### PROBLEM:
Please repeat exactly the lines below from the one containing "let index := ie_index e in" down to the one containing "intros Hw Hd", both included, and nothing else.

[Stored entries]
☆ ☆ ☆ ☆
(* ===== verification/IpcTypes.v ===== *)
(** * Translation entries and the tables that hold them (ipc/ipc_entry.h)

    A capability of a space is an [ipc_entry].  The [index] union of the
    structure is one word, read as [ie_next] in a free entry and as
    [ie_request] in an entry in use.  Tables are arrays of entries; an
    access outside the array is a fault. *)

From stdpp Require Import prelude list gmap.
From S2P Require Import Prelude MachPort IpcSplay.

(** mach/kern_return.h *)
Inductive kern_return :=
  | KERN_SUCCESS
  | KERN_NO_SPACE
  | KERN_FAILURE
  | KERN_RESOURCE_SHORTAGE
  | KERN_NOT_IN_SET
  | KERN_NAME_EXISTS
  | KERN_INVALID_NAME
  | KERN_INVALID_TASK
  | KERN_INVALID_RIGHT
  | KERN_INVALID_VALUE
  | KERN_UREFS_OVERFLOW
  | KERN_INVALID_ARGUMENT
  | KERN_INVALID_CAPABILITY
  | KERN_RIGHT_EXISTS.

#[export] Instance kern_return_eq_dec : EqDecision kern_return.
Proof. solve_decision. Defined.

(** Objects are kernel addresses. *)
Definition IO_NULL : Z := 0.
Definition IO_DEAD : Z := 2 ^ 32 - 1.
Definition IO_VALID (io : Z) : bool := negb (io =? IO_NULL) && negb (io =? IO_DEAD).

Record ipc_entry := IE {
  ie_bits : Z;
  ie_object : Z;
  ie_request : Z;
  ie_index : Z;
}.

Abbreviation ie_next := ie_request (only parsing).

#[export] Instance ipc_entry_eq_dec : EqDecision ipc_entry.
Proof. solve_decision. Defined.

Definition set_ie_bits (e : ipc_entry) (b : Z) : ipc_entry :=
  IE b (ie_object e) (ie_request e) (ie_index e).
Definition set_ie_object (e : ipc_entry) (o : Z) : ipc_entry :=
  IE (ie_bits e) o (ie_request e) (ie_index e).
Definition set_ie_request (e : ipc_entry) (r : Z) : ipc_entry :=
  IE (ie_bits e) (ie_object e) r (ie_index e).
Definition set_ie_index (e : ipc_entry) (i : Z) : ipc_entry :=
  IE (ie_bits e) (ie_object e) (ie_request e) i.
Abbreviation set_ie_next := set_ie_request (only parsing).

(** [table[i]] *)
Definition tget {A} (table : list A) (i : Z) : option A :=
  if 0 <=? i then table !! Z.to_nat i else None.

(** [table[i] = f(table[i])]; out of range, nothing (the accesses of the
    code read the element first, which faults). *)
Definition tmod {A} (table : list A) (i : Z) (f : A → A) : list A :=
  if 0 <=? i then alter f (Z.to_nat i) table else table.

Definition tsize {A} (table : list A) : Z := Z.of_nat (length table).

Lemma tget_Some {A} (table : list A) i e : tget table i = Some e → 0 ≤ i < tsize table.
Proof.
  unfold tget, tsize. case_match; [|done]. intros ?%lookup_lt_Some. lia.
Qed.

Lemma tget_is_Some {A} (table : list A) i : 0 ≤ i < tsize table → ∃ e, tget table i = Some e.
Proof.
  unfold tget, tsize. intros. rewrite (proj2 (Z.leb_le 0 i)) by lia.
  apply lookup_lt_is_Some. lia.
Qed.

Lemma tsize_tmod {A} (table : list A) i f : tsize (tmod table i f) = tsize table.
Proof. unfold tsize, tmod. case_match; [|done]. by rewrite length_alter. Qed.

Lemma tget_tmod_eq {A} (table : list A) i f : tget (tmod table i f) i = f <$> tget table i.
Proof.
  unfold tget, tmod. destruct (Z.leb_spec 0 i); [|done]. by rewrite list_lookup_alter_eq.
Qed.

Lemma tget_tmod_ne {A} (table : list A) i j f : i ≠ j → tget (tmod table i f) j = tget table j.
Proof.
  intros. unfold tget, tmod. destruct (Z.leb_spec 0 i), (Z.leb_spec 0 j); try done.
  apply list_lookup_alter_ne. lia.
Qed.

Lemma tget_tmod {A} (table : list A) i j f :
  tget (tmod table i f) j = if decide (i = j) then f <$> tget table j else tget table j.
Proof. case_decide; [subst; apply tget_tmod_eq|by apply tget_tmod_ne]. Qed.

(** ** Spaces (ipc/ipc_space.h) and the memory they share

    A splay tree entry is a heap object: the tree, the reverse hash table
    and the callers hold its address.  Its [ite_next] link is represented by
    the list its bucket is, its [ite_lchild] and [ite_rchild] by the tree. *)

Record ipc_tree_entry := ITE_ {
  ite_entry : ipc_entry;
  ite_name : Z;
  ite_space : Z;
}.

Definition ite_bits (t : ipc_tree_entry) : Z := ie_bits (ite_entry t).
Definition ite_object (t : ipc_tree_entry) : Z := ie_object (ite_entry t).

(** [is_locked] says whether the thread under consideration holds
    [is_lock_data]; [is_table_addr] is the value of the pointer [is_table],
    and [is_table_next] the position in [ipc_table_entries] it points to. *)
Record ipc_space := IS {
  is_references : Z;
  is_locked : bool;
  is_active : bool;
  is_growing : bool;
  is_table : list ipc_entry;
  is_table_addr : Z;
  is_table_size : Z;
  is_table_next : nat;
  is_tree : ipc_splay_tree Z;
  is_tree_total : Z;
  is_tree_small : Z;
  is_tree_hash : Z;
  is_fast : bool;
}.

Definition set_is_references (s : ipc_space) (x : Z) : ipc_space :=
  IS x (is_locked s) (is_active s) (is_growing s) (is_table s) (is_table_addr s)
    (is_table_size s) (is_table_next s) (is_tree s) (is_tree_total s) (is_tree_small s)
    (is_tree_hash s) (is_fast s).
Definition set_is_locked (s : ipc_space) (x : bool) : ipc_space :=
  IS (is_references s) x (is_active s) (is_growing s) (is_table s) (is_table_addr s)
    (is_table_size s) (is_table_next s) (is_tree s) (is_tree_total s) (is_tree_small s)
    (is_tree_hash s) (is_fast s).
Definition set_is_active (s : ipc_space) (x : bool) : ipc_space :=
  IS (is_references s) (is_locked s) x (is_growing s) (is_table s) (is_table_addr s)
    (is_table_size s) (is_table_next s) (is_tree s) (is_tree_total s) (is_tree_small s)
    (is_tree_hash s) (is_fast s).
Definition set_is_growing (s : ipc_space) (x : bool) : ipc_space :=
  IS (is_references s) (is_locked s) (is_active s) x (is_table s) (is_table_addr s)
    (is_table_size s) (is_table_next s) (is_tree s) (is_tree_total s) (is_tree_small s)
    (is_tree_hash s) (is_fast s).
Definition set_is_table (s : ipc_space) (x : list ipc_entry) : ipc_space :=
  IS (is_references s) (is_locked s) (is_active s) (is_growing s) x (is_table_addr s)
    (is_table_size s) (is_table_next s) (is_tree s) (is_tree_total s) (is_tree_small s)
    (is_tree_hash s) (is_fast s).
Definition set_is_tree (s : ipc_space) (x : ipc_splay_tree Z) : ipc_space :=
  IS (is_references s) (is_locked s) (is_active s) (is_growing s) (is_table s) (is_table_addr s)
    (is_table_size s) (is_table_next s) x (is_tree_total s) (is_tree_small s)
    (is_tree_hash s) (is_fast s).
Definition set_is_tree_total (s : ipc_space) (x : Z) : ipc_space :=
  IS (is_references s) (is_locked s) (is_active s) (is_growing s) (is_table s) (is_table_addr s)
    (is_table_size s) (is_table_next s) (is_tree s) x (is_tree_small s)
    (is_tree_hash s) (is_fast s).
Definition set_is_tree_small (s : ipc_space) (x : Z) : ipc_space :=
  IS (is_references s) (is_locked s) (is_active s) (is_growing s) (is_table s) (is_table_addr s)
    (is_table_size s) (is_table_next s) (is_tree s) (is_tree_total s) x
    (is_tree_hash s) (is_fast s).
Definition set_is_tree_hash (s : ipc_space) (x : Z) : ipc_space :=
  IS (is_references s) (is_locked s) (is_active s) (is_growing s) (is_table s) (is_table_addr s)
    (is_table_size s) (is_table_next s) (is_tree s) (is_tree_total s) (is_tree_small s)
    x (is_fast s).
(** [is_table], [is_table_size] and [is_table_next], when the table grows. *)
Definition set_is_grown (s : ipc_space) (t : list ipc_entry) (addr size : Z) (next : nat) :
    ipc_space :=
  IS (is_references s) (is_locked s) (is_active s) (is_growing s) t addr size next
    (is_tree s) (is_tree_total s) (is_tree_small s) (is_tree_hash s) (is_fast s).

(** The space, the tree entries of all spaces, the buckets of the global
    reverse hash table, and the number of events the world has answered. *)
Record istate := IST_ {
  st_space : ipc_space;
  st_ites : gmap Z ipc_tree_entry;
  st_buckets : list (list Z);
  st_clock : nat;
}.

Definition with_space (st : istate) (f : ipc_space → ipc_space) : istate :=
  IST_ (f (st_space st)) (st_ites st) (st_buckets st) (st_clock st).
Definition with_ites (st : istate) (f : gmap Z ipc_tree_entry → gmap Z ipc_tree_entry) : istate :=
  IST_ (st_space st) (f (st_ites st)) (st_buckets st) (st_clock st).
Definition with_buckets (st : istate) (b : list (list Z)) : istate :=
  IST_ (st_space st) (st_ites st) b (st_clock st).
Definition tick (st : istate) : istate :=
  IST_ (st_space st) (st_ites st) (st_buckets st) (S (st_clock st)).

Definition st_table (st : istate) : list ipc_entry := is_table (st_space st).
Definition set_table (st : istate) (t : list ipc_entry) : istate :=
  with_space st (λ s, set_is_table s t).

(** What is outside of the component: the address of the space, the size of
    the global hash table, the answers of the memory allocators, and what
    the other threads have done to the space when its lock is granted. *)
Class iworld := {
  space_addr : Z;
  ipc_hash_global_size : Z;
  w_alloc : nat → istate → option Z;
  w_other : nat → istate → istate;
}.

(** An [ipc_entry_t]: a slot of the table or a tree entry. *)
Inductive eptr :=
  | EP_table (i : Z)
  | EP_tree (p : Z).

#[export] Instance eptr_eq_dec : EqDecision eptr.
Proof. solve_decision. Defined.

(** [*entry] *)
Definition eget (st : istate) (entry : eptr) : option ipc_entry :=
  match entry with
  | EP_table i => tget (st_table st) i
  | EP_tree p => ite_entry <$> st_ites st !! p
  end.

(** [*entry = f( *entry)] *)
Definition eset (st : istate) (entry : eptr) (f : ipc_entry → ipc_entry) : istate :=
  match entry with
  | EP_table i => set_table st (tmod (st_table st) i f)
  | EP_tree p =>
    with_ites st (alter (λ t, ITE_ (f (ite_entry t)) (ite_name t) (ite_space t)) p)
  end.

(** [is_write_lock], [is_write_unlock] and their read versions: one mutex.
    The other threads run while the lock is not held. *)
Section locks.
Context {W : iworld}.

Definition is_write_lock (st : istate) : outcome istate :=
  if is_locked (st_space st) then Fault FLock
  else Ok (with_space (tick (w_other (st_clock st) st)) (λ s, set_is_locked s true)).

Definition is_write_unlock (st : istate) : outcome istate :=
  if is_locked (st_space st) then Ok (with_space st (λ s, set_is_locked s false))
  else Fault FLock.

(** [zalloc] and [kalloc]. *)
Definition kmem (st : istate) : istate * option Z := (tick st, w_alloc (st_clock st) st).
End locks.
☆ ☆ ☆ ☆
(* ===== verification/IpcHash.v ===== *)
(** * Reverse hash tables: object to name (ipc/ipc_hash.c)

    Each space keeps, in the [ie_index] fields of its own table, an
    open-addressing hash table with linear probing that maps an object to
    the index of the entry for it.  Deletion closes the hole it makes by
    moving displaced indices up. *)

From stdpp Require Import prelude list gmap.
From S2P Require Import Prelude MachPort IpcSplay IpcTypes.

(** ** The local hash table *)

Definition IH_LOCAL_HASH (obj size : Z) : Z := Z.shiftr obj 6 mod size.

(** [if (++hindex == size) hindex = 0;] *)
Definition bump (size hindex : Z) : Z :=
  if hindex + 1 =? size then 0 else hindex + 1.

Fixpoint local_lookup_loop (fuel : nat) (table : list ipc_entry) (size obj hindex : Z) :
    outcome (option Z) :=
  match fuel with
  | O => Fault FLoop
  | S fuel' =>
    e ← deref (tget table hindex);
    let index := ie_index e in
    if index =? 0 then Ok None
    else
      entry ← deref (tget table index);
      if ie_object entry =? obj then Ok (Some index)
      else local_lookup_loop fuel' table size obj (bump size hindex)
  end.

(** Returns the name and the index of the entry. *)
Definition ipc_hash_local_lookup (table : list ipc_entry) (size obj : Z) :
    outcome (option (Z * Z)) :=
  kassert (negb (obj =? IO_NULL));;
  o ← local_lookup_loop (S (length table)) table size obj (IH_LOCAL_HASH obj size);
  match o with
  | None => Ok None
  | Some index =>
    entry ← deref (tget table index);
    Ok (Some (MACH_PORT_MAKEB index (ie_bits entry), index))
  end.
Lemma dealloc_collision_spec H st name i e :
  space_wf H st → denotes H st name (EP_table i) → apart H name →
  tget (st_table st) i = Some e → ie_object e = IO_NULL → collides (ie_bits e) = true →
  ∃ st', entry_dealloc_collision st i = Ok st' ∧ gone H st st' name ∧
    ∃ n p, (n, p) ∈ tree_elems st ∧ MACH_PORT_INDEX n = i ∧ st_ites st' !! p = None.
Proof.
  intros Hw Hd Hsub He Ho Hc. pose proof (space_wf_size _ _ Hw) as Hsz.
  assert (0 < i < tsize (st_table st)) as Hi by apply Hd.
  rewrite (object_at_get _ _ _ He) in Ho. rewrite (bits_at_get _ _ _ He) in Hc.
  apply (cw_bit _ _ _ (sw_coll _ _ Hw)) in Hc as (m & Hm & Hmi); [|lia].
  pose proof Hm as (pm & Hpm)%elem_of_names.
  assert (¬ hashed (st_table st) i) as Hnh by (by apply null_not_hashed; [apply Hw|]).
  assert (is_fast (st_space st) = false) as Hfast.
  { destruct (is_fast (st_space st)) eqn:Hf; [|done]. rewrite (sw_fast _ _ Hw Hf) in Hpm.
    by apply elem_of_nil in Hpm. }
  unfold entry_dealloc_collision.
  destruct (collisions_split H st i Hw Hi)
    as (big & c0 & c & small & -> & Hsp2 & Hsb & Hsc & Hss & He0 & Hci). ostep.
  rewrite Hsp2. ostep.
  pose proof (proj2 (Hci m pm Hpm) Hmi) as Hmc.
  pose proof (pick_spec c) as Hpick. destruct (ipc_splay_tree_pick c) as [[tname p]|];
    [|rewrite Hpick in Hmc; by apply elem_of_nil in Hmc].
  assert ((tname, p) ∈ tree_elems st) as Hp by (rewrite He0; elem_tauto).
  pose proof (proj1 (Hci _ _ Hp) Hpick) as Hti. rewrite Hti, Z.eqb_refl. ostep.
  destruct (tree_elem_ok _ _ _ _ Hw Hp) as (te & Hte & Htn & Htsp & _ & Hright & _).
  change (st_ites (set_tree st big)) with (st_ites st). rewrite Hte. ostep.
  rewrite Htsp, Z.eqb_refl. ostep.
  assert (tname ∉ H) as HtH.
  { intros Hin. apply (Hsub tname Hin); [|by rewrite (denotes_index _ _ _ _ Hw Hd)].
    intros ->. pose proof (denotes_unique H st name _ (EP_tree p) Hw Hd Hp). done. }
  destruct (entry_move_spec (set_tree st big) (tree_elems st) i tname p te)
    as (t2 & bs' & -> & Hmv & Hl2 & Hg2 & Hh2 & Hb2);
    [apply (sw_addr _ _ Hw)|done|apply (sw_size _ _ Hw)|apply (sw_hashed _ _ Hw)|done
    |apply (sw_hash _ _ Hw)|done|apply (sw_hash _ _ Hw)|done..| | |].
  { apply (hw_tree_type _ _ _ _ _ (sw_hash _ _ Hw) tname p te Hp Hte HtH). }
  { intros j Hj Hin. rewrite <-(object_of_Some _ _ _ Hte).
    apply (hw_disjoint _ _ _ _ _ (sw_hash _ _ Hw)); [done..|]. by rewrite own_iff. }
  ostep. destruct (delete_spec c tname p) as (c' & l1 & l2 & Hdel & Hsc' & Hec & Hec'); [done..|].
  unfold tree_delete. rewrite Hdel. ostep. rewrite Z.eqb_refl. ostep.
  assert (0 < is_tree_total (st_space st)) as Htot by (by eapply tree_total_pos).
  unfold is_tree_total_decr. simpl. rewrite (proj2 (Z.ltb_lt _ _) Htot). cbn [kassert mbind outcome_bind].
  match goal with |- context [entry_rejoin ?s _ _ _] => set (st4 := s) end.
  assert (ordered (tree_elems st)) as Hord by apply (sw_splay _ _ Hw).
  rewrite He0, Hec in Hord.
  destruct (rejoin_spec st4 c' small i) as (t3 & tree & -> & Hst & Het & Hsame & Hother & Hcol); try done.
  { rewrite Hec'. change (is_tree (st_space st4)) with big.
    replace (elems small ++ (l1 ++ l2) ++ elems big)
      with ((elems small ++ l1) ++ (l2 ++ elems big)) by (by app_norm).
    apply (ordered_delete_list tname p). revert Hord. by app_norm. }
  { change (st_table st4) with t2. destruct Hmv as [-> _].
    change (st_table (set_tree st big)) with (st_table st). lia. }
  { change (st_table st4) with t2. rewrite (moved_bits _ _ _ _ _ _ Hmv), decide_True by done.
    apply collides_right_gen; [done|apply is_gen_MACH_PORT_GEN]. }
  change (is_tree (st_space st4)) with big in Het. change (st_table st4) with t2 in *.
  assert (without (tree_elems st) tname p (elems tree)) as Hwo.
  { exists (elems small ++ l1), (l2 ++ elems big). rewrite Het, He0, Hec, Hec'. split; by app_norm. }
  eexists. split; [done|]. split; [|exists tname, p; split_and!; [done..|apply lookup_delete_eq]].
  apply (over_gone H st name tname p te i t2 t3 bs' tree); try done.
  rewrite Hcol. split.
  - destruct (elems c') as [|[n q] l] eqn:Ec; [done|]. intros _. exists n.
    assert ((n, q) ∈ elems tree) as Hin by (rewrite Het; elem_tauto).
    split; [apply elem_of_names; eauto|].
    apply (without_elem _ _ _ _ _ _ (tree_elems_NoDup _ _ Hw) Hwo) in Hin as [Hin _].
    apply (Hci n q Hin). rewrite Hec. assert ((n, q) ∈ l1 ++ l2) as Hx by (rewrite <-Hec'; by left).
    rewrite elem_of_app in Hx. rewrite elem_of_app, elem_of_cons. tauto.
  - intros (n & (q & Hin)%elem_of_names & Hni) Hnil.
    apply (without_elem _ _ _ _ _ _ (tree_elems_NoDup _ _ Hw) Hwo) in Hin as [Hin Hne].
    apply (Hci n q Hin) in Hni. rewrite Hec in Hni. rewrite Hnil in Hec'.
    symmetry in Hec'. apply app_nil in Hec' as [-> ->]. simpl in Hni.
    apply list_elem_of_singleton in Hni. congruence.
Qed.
☆ ☆ ☆ ☆
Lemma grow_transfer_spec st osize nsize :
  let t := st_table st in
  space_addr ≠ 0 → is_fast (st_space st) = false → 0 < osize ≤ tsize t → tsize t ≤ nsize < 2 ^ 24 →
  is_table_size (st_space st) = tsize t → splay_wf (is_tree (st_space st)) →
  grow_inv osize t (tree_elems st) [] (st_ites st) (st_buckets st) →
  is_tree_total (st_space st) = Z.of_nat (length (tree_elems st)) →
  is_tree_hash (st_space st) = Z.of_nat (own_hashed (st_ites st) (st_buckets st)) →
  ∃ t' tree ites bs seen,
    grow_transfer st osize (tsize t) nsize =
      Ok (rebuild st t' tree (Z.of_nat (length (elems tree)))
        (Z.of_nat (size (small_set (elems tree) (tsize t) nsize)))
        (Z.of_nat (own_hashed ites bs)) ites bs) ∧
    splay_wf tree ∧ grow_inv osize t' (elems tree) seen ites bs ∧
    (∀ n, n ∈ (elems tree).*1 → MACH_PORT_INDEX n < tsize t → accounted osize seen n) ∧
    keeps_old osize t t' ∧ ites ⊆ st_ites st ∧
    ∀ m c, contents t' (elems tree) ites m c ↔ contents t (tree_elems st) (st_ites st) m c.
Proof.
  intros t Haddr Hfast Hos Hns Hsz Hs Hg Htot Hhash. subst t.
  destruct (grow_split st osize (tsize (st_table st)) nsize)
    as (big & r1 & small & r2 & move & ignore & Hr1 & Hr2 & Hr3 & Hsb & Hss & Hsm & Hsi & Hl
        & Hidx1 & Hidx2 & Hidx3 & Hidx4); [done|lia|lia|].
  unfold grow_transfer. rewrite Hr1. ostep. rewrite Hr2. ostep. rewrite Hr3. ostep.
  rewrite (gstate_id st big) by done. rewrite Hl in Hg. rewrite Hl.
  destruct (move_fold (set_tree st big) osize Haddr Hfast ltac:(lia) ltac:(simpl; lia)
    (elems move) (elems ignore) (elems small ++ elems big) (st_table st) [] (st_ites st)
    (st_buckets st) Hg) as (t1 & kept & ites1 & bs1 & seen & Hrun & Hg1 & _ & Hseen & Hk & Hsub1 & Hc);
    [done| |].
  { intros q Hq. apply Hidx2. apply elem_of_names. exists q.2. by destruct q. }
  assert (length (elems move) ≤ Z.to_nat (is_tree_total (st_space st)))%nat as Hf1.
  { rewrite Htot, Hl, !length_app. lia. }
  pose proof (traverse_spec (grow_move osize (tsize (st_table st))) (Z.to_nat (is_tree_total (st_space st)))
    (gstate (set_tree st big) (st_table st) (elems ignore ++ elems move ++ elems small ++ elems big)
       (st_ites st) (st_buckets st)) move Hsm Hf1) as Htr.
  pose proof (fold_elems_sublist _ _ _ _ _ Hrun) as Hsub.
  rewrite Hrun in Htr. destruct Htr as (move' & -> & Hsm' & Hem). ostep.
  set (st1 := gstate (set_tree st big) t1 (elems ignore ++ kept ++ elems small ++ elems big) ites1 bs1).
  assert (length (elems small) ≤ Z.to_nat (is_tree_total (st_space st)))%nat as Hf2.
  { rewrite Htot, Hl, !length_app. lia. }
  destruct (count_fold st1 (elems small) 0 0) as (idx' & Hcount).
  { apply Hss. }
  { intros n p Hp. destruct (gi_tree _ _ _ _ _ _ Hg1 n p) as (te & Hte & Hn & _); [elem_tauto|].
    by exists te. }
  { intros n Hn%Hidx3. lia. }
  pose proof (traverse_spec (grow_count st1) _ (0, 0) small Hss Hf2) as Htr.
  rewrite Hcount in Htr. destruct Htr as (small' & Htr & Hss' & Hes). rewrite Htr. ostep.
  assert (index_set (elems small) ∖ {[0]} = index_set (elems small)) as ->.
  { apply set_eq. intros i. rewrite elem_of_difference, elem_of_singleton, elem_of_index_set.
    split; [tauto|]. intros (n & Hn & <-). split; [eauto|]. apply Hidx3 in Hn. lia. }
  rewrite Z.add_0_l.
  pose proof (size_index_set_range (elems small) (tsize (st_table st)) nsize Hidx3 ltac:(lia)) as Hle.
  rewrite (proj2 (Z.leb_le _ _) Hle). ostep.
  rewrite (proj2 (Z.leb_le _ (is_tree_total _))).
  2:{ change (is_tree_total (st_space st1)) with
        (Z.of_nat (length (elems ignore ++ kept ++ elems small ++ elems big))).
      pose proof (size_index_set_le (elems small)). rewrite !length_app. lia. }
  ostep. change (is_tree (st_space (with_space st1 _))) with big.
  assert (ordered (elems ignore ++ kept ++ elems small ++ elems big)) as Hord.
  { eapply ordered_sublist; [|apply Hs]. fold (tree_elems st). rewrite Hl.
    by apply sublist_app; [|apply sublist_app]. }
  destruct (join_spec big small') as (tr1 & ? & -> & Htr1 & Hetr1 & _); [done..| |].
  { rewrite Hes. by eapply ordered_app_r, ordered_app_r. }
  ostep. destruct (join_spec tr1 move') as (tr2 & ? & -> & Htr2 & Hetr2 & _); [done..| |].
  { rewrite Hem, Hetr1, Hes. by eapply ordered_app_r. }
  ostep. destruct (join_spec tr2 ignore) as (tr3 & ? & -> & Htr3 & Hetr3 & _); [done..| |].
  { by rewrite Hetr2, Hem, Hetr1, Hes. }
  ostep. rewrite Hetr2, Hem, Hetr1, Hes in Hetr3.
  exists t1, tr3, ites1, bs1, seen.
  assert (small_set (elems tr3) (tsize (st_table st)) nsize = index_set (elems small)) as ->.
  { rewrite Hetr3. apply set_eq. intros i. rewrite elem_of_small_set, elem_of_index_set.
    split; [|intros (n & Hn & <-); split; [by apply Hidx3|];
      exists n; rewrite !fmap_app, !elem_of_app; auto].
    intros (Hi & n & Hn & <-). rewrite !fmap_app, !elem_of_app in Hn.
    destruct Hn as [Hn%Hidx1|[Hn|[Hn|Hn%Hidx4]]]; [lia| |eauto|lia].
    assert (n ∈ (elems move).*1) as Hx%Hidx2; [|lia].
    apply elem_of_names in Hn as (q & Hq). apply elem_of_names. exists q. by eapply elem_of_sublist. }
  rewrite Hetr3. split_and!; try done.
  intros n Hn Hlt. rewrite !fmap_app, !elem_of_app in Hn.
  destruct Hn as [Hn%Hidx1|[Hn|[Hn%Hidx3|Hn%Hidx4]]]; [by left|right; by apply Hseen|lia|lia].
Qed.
☆ ☆ ☆ ☆
### YOUR SOLUTION:
    let index := ie_index e in
    if index =? 0 then Ok None
    else
      entry ← deref (tget table index);
      if ie_object entry =? obj then Ok (Some index)
      else local_lookup_loop fuel' table size obj (bump size hindex)
  end.

(** Returns the name and the index of the entry. *)
Definition ipc_hash_local_lookup (table : list ipc_entry) (size obj : Z) :
    outcome (option (Z * Z)) :=
  kassert (negb (obj =? IO_NULL));;
  o ← local_lookup_loop (S (length table)) table size obj (IH_LOCAL_HASH obj size);
  match o with
  | None => Ok None
  | Some index =>
    entry ← deref (tget table index);
    Ok (Some (MACH_PORT_MAKEB index (ie_bits entry), index))
  end.
Lemma dealloc_collision_spec H st name i e :
  space_wf H st → denotes H st name (EP_table i) → apart H name →
  tget (st_table st) i = Some e → ie_object e = IO_NULL → collides (ie_bits e) = true →
  ∃ st', entry_dealloc_collision st i = Ok st' ∧ gone H st st' name ∧
    ∃ n p, (n, p) ∈ tree_elems st ∧ MACH_PORT_INDEX n = i ∧ st_ites st' !! p = None.
Proof.
  intros Hw Hd Hsub He Ho Hc. pose proof (space_wf_size _ _ Hw) as Hsz.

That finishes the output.